I'm examining some biological data which is basically a long list (a few million values) of integers, each saying how well this position in the genome is covered. Here is a graphical example for a data set: alt text alt text

I would like to look for "valleys" in this data, that is, regions which are significantly lower than their surrounding environment.

Note that the size of the valleys I'm looking for is not really known - it may range from 50 bases to a few thousands. Defining what is a valley is of course one of the questions I'm struggling with, but the previous examples are relatively easy for me: alt text alt text

What kind of paradigms would you recommend using to find those valleys? I mainly program using Perl and R.

Thanks!

+1  A: 

You can define a valley by different criterion :

  • depth
  • width
  • volume (depth*width)

You might also have valley in a big mountain, do you want these too ?

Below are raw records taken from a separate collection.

(** A decimal literal without suffix is a [double]: the binary64 value
    nearest to [num / den] (both exact in binary64 for the literals of the
    source). *)
Definition double_literal (num den : Z) : spec_float :=
  SFdiv 53 1024 (binary_normalize 53 1024 num 0 false)
                (binary_normalize 53 1024 den 0 false).

(** A literal with suffix [f] is the binary32 value nearest to
    [num / den] (both exact in binary32 for the literals of the source). *)
Definition float_literal (num den : Z) : float :=
  SFdiv prec emax (of_int num) (of_int den).

(** Initialising a [float] from a [double] rounds once more. *)
Definition of_double (d : spec_float) : float :=
  match d with
  | S754_finite s m e =>
      binary_normalize prec emax (cond_Zopp s (Zpos m)) e s
  | _ => d
  end.

Definition zero : float := S754_zero false.
Definition one : float := float_literal 1 1.
Definition four : float := float_literal 4 1.

(** The rational value of a finite float; [None] for infinities and NaN. *)
Definition to_Q (f : float) : option Q :=
  match f with
  | S754_zero _ => Some 0%Q
  | S754_finite s m e =>
      Some (inject_Z (cond_Zopp s (Zpos m)) * Qpower 2 e)%Q
  | _ => None
  end.

(** A number (not NaN) carrying sign [s]. *)
Definition signed_num (s : bool) (f : float) : Prop :=
  match f with
  | S754_zero s' | S754_infinity s' | S754_finite s' _ _ => s' = s
  | S754_nan => False
  end.

Definition finite (f : float) : bool :=
  match f with
  | S754_zero _ | S754_finite _ _ _ => true
  | _ => false
  end.

End Float32.

Import Float32.

Definition ZOOM_FACTOR : float := of_double (double_literal 107 100).
Definition PX : float := of_double (double_literal (-702295281061) 1000000000000).
Definition PY : float := of_double (double_literal 350220783400 1000000000000).

(** ** SSE registers and the intrinsics used by the source *)

Inductive lane : Type := L0 | L1 | L2 | L3.

Record vec (A : Type) : Type := Vec { v0 : A; v1 : A; v2 : A; v3 : A }.
Arguments Vec {A} _ _ _ _.
Arguments v0 {A} _.
Arguments v1 {A} _.
Arguments v2 {A} _.
Arguments v3 {A} _.

Definition get {A} (v : vec A) (l : lane) : A :=
  match l with L0 => v0 v | L1 => v1 v | L2 => v2 v | L3 => v3 v end.

Definition vmap {A B} (f : A -> B) (a : vec A) : vec B :=
  Vec (f (v0 a)) (f (v1 a)) (f (v2 a)) (f (v3 a)).

Definition vmap2 {A B C} (f : A -> B -> C) (a : vec A) (b : vec B) : vec C :=
  Vec (f (v0 a) (v0 b)) (f (v1 a) (v1 b)) (f (v2 a) (v2 b)) (f (v3 a) (v3 b)).

(** [__m128]: four packed floats; [__m128i]: four packed 32-bit integers,
    each lane the unsigned value of its bit pattern. *)
Definition __m128 : Type := vec float.
Definition __m128i : Type := vec Z.

Definition wrap32 (z : Z) : Z := z mod 2 ^ 32.

(** The value of a lane read as a C [int]. *)
Definition signed32 (z : Z) : Z := if z <? 2 ^ 31 then z else z - 2 ^ 32.

Definition ALL_ONES : Z := 0xFFFFFFFF.

Definition _mm_set1_epi32 (a : Z) : __m128i := Vec (wrap32 a) (wrap32 a) (wrap32 a) (wrap32 a).
Definition _mm_setzero_si128 : __m128i := Vec 0 0 0 0.
Definition _mm_set1_ps (a : float) : __m128 := Vec a a a a.
Definition _mm_setr_ps (a b c d : float) : __m128 := Vec a b c d.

For example there is a valley here : 1 2 3 4 1000 1000 800 800 800 1000 1000 500 200 3

Try to explain with more details how YOU (or any expert in your field) would choose the valleys given the data

You might want to look at watershed : http://en.wikipedia.org/wiki/Watershed_(image_processing)

Loïc Février
Generally, by volume. The wider it is, the less deep I require it to be and still consider it a valley. But, there are two depths we can think of - an absolute depth and a relative one (with respect to the surroundings). I'm considering relative depth.
David B
Find points that have higher but closer neighbors (choose the criterion you want, for example, neighbor higher by at least 300 in a 100 neighborhood). These points will be your starting ones : for each value h, compute the width/height/volume of the valley og height h that has this point as a minimum. With a criterion on width/height stop at some point, for a given h.
Loïc Février
A: 

You might want to try the peak detection function to identify the regions of interest. The desired minimum width of the valleys can be specified with the span parameter.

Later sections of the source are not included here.